## [Work request]
Beginning at the line that contains "Lemma stable_is_adjacent_to_any n", transcribe every line up to the last one in the material below. Include no other lines.

## [Data to examine]
Lemma stable_partition_prepend self p_class : stable I (Partition.prepend self p_class).
Proof. unfold Partition.prepend. stable_tac. Qed.
#[local] Hint Resolve stable_partition_prepend : stable.
Lemma stable_partition_get_first self : stable I (Partition.get_first self).
Proof. unfold Partition.get_first. stable_tac. Qed.
#[local] Hint Resolve stable_partition_get_first : stable.
Lemma stable_partition_pop_first self : stable I (Partition.pop_first self).
Proof. unfold Partition.pop_first. stable_tac. Qed.
#[local] Hint Resolve stable_partition_pop_first : stable.
Lemma stable_partition_replace self o pa pb : stable I (Partition.replace self o pa pb).
Proof. unfold Partition.replace. stable_tac. Qed.
#[local] Hint Resolve stable_partition_replace : stable.
Lemma stable_partition_for_classes fuel self body : (∀ c, stable I (body c)) → stable I (Partition.for_classes fuel self body).
Proof. intros ?. unfold Partition.for_classes. stable_tac. Qed.
#[local] Hint Extern 0 (stable I (Partition.for_classes _ _ _)) =>
  apply stable_partition_for_classes; stable_tac : stable.
Lemma stable_partition_flatten fuel self : stable I (Partition.flatten fuel self).
Proof. unfold Partition.flatten. stable_tac. Qed.
#[local] Hint Resolve stable_partition_flatten : stable.
Lemma stable_partition_is_empty self : stable I (Partition.is_empty self).
Proof. unfold Partition.is_empty. stable_tac. Qed.
#[local] Hint Resolve stable_partition_is_empty : stable.
Lemma stable_gen_next fuel stk : stable I (gen_next fuel stk).
Proof. unfold gen_next. stable_tac. Qed.
#[local] Hint Resolve stable_gen_next : stable.
Lemma stable_fold_tree {B} fuel self (body : B → nat → M B) b : (∀ b n, stable I (body b n)) → stable I (fold_tree fuel self body b).
Proof. intros ?. unfold fold_tree. stable_tac. Qed.
#[local] Hint Extern 0 (stable I (fold_tree _ _ _ _)) =>
  apply stable_fold_tree; stable_tac : stable.
Lemma stable_for_tree fuel self body : (∀ n, stable I (body n)) → stable I (for_tree fuel self body).
Proof. intros ?. unfold for_tree. stable_tac. Qed.
#[local] Hint Extern 0 (stable I (for_tree _ _ _)) =>
  apply stable_for_tree; stable_tac : stable.
Lemma stable_is_leaf u : stable I (is_leaf u).
Proof. unfold is_leaf. stable_tac. Qed.
#[local] Hint Resolve stable_is_leaf : stable.
Lemma stable_fold_leaves {B} fuel self (body : B → nat → M B) b : (∀ b n, stable I (body b n)) → stable I (fold_leaves fuel self body b).
Proof. intros ?. unfold fold_leaves. stable_tac. Qed.
#[local] Hint Extern 0 (stable I (fold_leaves _ _ _ _)) =>
  apply stable_fold_leaves; stable_tac : stable.
Lemma stable_for_leaves fuel self body : (∀ n, stable I (body n)) → stable I (for_leaves fuel self body).
Proof. intros ?. unfold for_leaves. stable_tac. Qed.
#[local] Hint Extern 0 (stable I (for_leaves _ _ _)) =>
  apply stable_for_leaves; stable_tac : stable.
Lemma stable_leaves fuel self : stable I (leaves fuel self).
Proof. unfold leaves. stable_tac. Qed.
#[local] Hint Resolve stable_leaves : stable.
Lemma stable_first_leaf fuel self : stable I (first_leaf fuel self).
Proof. unfold first_leaf. stable_tac. Qed.
#[local] Hint Resolve stable_first_leaf : stable.
Lemma stable_insert self child : stable I (insert self child).
Proof. unfold insert. stable_tac. Qed.
#[local] Hint Resolve stable_insert : stable.
Lemma stable_children_of self : stable I (children_of self).
Proof. unfold children_of. stable_tac. Qed.
#[local] Hint Resolve stable_children_of : stable.
Lemma stable_remove_child self child : stable I (remove_child self child).
Proof. unfold remove_child. stable_tac. Qed.
#[local] Hint Resolve stable_remove_child : stable.
Lemma stable_assign_children self v : stable I (assign_children self v).
Proof. unfold assign_children. stable_tac. Qed.
#[local] Hint Resolve stable_assign_children : stable.
Lemma stable_get_root fuel self : stable I (get_root fuel self).
Proof. unfold get_root. stable_tac. Qed.
#[local] Hint Resolve stable_get_root : stable.
Lemma stable_is_degenerate self : stable I (is_degenerate self).
Proof. unfold is_degenerate. stable_tac. Qed.
#[local] Hint Resolve stable_is_degenerate : stable.
Lemma stable_group_children self group_fn : (∀ c, stable I (group_fn c)) → stable I (group_children self group_fn).
Proof. intros ?. unfold group_children. stable_tac. Qed.
#[local] Hint Extern 0 (stable I (group_children _ _)) =>
  apply stable_group_children; stable_tac : stable.
Lemma stable_replace_children self children : stable I (replace_children self children).
Proof. unfold replace_children. stable_tac. Qed.
#[local] Hint Resolve stable_replace_children : stable.
Lemma stable_set_leaf_connectivity fuel u k c : stable I (set_leaf_connectivity fuel u k c).
Proof. unfold set_leaf_connectivity. stable_tac. Qed.
#[local] Hint Resolve stable_set_leaf_connectivity : stable.
Lemma stable_label_by_component fuel self c n : stable I (label_by_component fuel self c n).
Proof. unfold label_by_component. stable_tac. Qed.
#[local] Hint Resolve stable_label_by_component : stable.
Lemma stable_is_marked u : stable I (is_marked u).
Proof. unfold is_marked. stable_tac. Qed.
#[local] Hint Resolve stable_is_marked : stable.
Lemma stable_has_label u l : stable I (has_label u l).
Proof. unfold has_label. stable_tac. Qed.
#[local] Hint Resolve stable_has_label : stable.
Lemma stable_dead_or_zombie u : stable I (dead_or_zombie u).
Proof. unfold dead_or_zombie. stable_tac. Qed.
#[local] Hint Resolve stable_dead_or_zombie : stable.
Lemma stable_leaf_vertex y : stable I (leaf_vertex y).
Proof. unfold leaf_vertex. stable_tac. Qed.
#[local] Hint Resolve stable_leaf_vertex : stable.
Lemma stable_leaf_vertices fuel ts : stable I (leaf_vertices fuel ts).
Proof. unfold leaf_vertices. stable_tac. Qed.
#[local] Hint Resolve stable_leaf_vertices : stable.
Lemma stable_incr_mark_count u : stable I (incr_mark_count u).
Proof. unfold incr_mark_count. stable_tac. Qed.
#[local] Hint Resolve stable_incr_mark_count : stable.
Lemma stable_mark_leaves active : stable I (mark_leaves active).
Proof. unfold mark_leaves. stable_tac. Qed.
#[local] Hint Resolve stable_mark_leaves : stable.
Lemma stable_any_marked cs : stable I (any_marked cs).
Proof. unfold any_marked. stable_tac. Qed.
#[local] Hint Resolve stable_any_marked : stable.
Lemma stable_mark_ancestors fuel t mk : stable I (mark_ancestors fuel t mk).
Proof. unfold mark_ancestors. stable_tac. Qed.
#[local] Hint Resolve stable_mark_ancestors : stable.
Lemma stable_split_node u : stable I (split_node u).
Proof. unfold split_node. stable_tac. Qed.
#[local] Hint Resolve stable_split_node : stable.
Lemma stable_refine_leaf fuel all_leaves y : stable I (refine_leaf fuel all_leaves y).
Proof. unfold refine_leaf. stable_tac. Qed.
#[local] Hint Resolve stable_refine_leaf : stable.
Lemma stable_tree_refinement fuel ts : stable I (tree_refinement fuel ts).
Proof. unfold tree_refinement. stable_tac. Qed.
#[local] Hint Resolve stable_tree_refinement : stable.
Lemma stable_zombify_ancestors fuel u : stable I (zombify_ancestors fuel u).
Proof. unfold zombify_ancestors. stable_tac. Qed.
#[local] Hint Resolve stable_zombify_ancestors : stable.
Lemma stable_reorder_zombie i u : stable I (reorder_zombie i u).
Proof. unfold reorder_zombie. stable_tac. Qed.
#[local] Hint Resolve stable_reorder_zombie : stable.
Lemma stable_factorize fuel ts : stable I (factorize fuel ts).
Proof. unfold factorize. stable_tac. Qed.
#[local] Hint Resolve stable_factorize : stable.
Lemma stable_group_by_connectivity ls : stable I (group_by_connectivity ls).
Proof. unfold group_by_connectivity. stable_tac. Qed.
#[local] Hint Resolve stable_group_by_connectivity : stable.
Lemma stable_is_adjacent u v : stable I (is_adjacent u v).
Proof. unfold is_adjacent. stable_tac. Qed.
#[local] Hint Resolve stable_is_adjacent : stable.
Lemma stable_is_adjacent_to_any n c : stable I (is_adjacent_to_any n c).
Proof. unfold is_adjacent_to_any. stable_tac. Qed.
#[local] Hint Resolve stable_is_adjacent_to_any : stable.
Lemma stable_is_adjacent_to_all n c : stable I (is_adjacent_to_all n c).
Proof. unfold is_adjacent_to_all. stable_tac. Qed.
#[local] Hint Resolve stable_is_adjacent_to_all : stable.
Lemma stable_mu_of_co_leaf y cs j : stable I (mu_of_co_leaf y cs j).
Proof. induction j as [|j IH]; simpl; stable_tac. Qed.
#[local] Hint Resolve stable_mu_of_co_leaf : stable.
Lemma stable_mu_of_leaf y cs j : stable I (mu_of_leaf y cs j).
Proof. induction j as [|j IH]; simpl; stable_tac. Qed.
#[local] Hint Resolve stable_mu_of_leaf : stable.
Lemma stable_rho_of_leaf y cs i j : stable I (rho_of_leaf y cs i j).
Proof. induction j as [|j IH]; simpl; stable_tac. Qed.
#[local] Hint Resolve stable_rho_of_leaf : stable.
Lemma stable_max_attr attr c : stable I (max_attr attr c).
Proof. unfold max_attr. stable_tac. Qed.
#[local] Hint Resolve stable_max_attr : stable.
Lemma stable_pivot_factorizing_permutation fuel ts : stable I (pivot_factorizing_permutation fuel ts).
Proof. unfold pivot_factorizing_permutation. stable_tac. Qed.
#[local] Hint Resolve stable_pivot_factorizing_permutation : stable.
Lemma stable_build_spine fuel sigma : stable I (build_spine fuel sigma).
Proof. unfold build_spine. stable_tac. Qed.
#[local] Hint Resolve stable_build_spine : stable.
Lemma stable_replace_component fuel replaced leaf : stable I (replace_component fuel replaced leaf).
Proof. unfold replace_component. stable_tac. Qed.
#[local] Hint Resolve stable_replace_component : stable.
Lemma stable_merge_into_parent t : stable I (merge_into_parent t).
Proof. unfold merge_into_parent. stable_tac. Qed.
#[local] Hint Resolve stable_merge_into_parent : stable.
Lemma stable_conquer_md_tree fuel ts : stable I (conquer_md_tree fuel ts).
Proof. unfold conquer_md_tree. stable_tac. Qed.
#[local] Hint Resolve stable_conquer_md_tree : stable.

## [Exercise result]
Lemma stable_is_adjacent_to_any n c : stable I (is_adjacent_to_any n c).
Proof. unfold is_adjacent_to_any. stable_tac. Qed.
#[local] Hint Resolve stable_is_adjacent_to_any : stable.
Lemma stable_is_adjacent_to_all n c : stable I (is_adjacent_to_all n c).
Proof. unfold is_adjacent_to_all. stable_tac. Qed.
#[local] Hint Resolve stable_is_adjacent_to_all : stable.
Lemma stable_mu_of_co_leaf y cs j : stable I (mu_of_co_leaf y cs j).
Proof. induction j as [|j IH]; simpl; stable_tac. Qed.
#[local] Hint Resolve stable_mu_of_co_leaf : stable.
Lemma stable_mu_of_leaf y cs j : stable I (mu_of_leaf y cs j).
Proof. induction j as [|j IH]; simpl; stable_tac. Qed.
#[local] Hint Resolve stable_mu_of_leaf : stable.
Lemma stable_rho_of_leaf y cs i j : stable I (rho_of_leaf y cs i j).
Proof. induction j as [|j IH]; simpl; stable_tac. Qed.
#[local] Hint Resolve stable_rho_of_leaf : stable.
Lemma stable_max_attr attr c : stable I (max_attr attr c).
Proof. unfold max_attr. stable_tac. Qed.
#[local] Hint Resolve stable_max_attr : stable.
Lemma stable_pivot_factorizing_permutation fuel ts : stable I (pivot_factorizing_permutation fuel ts).
Proof. unfold pivot_factorizing_permutation. stable_tac. Qed.
#[local] Hint Resolve stable_pivot_factorizing_permutation : stable.
Lemma stable_build_spine fuel sigma : stable I (build_spine fuel sigma).
Proof. unfold build_spine. stable_tac. Qed.
#[local] Hint Resolve stable_build_spine : stable.
Lemma stable_replace_component fuel replaced leaf : stable I (replace_component fuel replaced leaf).
Proof. unfold replace_component. stable_tac. Qed.
#[local] Hint Resolve stable_replace_component : stable.
Lemma stable_merge_into_parent t : stable I (merge_into_parent t).
Proof. unfold merge_into_parent. stable_tac. Qed.
#[local] Hint Resolve stable_merge_into_parent : stable.
Lemma stable_conquer_md_tree fuel ts : stable I (conquer_md_tree fuel ts).
Proof. unfold conquer_md_tree. stable_tac. Qed.
#[local] Hint Resolve stable_conquer_md_tree : stable.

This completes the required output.